━━ DATASET EXTRACT ━━

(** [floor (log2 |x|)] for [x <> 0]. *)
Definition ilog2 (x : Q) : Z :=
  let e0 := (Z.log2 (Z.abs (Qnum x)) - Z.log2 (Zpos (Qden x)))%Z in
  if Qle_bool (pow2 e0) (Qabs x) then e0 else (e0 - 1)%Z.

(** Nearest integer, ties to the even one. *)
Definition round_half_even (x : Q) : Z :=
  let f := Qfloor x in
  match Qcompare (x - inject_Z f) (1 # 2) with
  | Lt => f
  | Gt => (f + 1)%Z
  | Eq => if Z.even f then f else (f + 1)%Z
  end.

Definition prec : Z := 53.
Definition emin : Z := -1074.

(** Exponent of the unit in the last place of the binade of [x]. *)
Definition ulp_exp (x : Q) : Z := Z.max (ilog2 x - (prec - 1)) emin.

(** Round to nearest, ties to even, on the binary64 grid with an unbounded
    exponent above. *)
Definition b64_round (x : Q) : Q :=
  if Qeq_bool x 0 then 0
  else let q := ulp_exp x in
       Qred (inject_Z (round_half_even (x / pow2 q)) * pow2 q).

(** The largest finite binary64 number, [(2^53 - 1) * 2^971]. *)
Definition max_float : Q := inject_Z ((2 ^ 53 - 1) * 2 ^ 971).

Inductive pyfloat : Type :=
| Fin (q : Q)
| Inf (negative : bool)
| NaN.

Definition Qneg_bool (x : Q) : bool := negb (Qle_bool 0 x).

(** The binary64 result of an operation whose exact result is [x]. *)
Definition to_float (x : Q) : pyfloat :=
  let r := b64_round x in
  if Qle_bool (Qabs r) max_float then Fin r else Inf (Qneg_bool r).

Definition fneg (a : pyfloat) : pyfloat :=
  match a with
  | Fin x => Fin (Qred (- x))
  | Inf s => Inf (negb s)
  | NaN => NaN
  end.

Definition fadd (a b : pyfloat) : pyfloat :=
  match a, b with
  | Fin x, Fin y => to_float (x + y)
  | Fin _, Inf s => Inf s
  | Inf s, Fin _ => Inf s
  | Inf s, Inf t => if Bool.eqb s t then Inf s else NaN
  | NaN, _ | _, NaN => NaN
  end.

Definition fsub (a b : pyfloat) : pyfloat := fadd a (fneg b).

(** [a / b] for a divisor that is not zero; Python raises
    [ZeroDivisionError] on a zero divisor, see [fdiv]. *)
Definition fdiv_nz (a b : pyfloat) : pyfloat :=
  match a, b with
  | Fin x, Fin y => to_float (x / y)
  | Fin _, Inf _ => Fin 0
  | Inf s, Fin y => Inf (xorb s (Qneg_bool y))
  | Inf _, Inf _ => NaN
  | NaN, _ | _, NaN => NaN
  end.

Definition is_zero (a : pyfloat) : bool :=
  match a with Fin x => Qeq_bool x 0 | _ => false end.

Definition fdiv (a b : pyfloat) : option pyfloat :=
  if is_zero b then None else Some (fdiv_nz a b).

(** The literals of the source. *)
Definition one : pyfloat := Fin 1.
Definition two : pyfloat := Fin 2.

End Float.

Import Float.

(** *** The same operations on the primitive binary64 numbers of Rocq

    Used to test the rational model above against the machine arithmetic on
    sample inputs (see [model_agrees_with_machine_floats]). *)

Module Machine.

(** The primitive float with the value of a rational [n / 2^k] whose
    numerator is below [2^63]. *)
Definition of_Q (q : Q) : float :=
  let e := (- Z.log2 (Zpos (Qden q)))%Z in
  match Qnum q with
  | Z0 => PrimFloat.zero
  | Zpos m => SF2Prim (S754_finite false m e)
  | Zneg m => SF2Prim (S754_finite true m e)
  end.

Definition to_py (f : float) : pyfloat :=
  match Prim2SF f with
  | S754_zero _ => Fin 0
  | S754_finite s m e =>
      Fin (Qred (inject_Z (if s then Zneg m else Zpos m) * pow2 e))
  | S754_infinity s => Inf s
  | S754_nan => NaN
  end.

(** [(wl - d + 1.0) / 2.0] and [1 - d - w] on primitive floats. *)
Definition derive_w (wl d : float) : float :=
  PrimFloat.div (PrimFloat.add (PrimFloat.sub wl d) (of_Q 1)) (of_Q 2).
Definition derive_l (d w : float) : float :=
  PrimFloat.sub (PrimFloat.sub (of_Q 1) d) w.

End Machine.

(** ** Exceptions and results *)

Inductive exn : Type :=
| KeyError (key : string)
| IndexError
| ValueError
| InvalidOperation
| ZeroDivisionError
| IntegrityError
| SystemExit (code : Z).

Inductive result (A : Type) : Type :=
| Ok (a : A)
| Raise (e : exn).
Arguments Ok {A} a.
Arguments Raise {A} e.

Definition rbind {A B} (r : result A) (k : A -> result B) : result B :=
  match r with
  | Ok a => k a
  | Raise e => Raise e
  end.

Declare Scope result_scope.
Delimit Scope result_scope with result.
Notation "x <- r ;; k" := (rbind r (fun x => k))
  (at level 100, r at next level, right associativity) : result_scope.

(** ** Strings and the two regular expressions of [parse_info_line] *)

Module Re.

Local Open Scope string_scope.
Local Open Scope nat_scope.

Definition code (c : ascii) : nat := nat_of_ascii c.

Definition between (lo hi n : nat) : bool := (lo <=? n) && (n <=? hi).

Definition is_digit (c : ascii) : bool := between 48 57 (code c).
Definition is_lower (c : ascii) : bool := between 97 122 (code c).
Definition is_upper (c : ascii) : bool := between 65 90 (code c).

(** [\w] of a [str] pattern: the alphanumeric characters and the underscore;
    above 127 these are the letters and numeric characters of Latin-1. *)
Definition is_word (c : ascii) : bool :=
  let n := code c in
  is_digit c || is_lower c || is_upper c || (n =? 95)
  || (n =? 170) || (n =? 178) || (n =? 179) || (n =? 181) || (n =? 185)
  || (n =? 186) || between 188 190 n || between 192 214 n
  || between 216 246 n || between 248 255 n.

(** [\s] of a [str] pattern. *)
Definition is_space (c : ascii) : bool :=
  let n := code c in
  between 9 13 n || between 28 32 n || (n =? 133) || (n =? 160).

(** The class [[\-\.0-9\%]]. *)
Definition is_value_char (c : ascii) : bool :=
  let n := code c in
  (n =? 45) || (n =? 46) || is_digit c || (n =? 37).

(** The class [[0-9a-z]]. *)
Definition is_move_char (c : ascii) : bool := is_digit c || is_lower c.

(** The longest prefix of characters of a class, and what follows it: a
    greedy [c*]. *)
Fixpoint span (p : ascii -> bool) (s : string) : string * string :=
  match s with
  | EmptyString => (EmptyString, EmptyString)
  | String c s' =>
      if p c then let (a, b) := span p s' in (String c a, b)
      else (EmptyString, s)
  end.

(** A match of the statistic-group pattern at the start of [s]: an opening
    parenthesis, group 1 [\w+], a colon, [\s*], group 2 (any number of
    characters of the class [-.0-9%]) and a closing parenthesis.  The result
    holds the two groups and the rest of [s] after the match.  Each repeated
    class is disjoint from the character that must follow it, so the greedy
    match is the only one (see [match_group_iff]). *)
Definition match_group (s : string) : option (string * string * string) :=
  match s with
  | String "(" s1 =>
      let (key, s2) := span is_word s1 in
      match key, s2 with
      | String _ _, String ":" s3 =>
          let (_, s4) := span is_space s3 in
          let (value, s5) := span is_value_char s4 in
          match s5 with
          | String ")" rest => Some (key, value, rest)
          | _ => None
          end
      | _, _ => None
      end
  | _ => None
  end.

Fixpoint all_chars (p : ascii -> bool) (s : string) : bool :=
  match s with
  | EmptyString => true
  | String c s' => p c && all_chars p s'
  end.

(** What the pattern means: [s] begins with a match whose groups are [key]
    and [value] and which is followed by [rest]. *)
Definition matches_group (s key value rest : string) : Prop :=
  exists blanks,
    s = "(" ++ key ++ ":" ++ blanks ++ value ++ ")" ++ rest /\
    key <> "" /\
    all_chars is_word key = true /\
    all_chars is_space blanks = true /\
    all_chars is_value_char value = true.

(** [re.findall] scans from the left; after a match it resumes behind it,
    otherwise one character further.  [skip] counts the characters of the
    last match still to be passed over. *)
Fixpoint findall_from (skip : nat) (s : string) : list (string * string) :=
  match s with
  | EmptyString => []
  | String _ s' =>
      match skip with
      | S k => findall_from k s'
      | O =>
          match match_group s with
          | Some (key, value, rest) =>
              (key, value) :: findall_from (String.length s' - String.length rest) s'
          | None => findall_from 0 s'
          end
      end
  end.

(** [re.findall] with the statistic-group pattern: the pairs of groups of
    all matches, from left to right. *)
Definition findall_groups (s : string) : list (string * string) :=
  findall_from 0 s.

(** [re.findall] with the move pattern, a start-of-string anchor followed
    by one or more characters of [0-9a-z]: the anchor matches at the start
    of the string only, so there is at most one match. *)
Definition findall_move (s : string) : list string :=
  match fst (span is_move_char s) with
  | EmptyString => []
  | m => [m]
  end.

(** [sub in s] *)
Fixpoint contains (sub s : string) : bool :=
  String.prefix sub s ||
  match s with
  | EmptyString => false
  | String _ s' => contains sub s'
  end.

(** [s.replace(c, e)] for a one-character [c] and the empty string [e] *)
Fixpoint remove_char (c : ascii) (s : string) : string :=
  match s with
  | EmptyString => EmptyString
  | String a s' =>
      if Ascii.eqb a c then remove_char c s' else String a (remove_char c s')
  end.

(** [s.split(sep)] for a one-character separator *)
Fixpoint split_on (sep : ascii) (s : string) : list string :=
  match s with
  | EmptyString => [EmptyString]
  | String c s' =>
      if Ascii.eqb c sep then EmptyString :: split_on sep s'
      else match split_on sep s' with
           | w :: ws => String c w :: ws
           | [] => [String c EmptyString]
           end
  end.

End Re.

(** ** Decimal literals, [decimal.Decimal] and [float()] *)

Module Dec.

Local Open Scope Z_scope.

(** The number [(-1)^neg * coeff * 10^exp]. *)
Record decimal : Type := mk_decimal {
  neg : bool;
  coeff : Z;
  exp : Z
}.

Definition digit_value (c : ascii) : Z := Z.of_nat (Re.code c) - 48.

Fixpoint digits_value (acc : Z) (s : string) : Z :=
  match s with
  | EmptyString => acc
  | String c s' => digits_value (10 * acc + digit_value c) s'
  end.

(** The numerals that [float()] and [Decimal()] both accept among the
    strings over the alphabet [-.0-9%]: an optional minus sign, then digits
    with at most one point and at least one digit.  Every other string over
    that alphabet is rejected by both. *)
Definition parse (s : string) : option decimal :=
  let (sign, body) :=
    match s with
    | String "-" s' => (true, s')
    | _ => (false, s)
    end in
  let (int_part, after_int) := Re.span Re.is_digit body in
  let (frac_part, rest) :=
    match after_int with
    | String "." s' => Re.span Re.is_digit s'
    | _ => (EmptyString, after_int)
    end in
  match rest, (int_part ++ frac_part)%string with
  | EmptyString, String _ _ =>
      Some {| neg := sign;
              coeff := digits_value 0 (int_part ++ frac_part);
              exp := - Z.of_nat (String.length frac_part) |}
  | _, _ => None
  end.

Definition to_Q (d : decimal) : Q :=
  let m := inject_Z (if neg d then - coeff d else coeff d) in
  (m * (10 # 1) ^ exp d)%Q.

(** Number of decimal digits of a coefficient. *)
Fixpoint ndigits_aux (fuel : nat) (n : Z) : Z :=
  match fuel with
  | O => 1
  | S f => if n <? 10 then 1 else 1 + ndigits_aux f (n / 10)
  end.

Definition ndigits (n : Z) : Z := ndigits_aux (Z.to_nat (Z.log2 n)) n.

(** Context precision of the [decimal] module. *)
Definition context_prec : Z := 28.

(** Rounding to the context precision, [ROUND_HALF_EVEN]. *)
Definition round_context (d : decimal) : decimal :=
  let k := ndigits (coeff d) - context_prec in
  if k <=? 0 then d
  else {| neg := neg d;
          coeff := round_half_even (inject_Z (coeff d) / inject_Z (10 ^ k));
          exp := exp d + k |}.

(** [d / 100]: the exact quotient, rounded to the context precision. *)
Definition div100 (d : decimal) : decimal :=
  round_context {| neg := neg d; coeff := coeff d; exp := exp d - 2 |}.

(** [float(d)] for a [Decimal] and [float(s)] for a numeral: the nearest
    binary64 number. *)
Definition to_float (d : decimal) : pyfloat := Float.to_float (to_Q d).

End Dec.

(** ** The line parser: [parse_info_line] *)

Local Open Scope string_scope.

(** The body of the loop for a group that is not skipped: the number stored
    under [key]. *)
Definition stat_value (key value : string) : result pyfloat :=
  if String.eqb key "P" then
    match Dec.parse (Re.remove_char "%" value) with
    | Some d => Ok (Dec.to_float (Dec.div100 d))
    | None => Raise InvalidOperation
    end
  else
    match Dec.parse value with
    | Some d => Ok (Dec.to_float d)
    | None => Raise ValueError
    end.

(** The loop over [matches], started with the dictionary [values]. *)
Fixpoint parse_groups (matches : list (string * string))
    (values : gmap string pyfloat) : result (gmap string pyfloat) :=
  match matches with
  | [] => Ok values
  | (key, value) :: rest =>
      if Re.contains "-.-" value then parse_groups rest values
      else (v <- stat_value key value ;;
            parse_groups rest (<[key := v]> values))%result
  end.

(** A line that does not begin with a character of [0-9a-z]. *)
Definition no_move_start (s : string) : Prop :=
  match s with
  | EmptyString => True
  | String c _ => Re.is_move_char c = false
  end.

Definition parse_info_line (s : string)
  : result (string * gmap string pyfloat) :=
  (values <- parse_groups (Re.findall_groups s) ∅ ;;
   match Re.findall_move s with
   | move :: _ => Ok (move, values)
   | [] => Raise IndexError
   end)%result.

━━━

TASK INSTRUCTIONS: Go through the data, and copy each line in which the word "between" appears.

RESULT OF THE TASK:
Definition between (lo hi n : nat) : bool := (lo <=? n) && (n <=? hi).
Definition is_digit (c : ascii) : bool := between 48 57 (code c).
Definition is_lower (c : ascii) : bool := between 97 122 (code c).
Definition is_upper (c : ascii) : bool := between 65 90 (code c).
  || (n =? 186) || between 188 190 n || between 192 214 n
  || between 216 246 n || between 248 255 n.
  between 9 13 n || between 28 32 n || (n =? 133) || (n =? 160).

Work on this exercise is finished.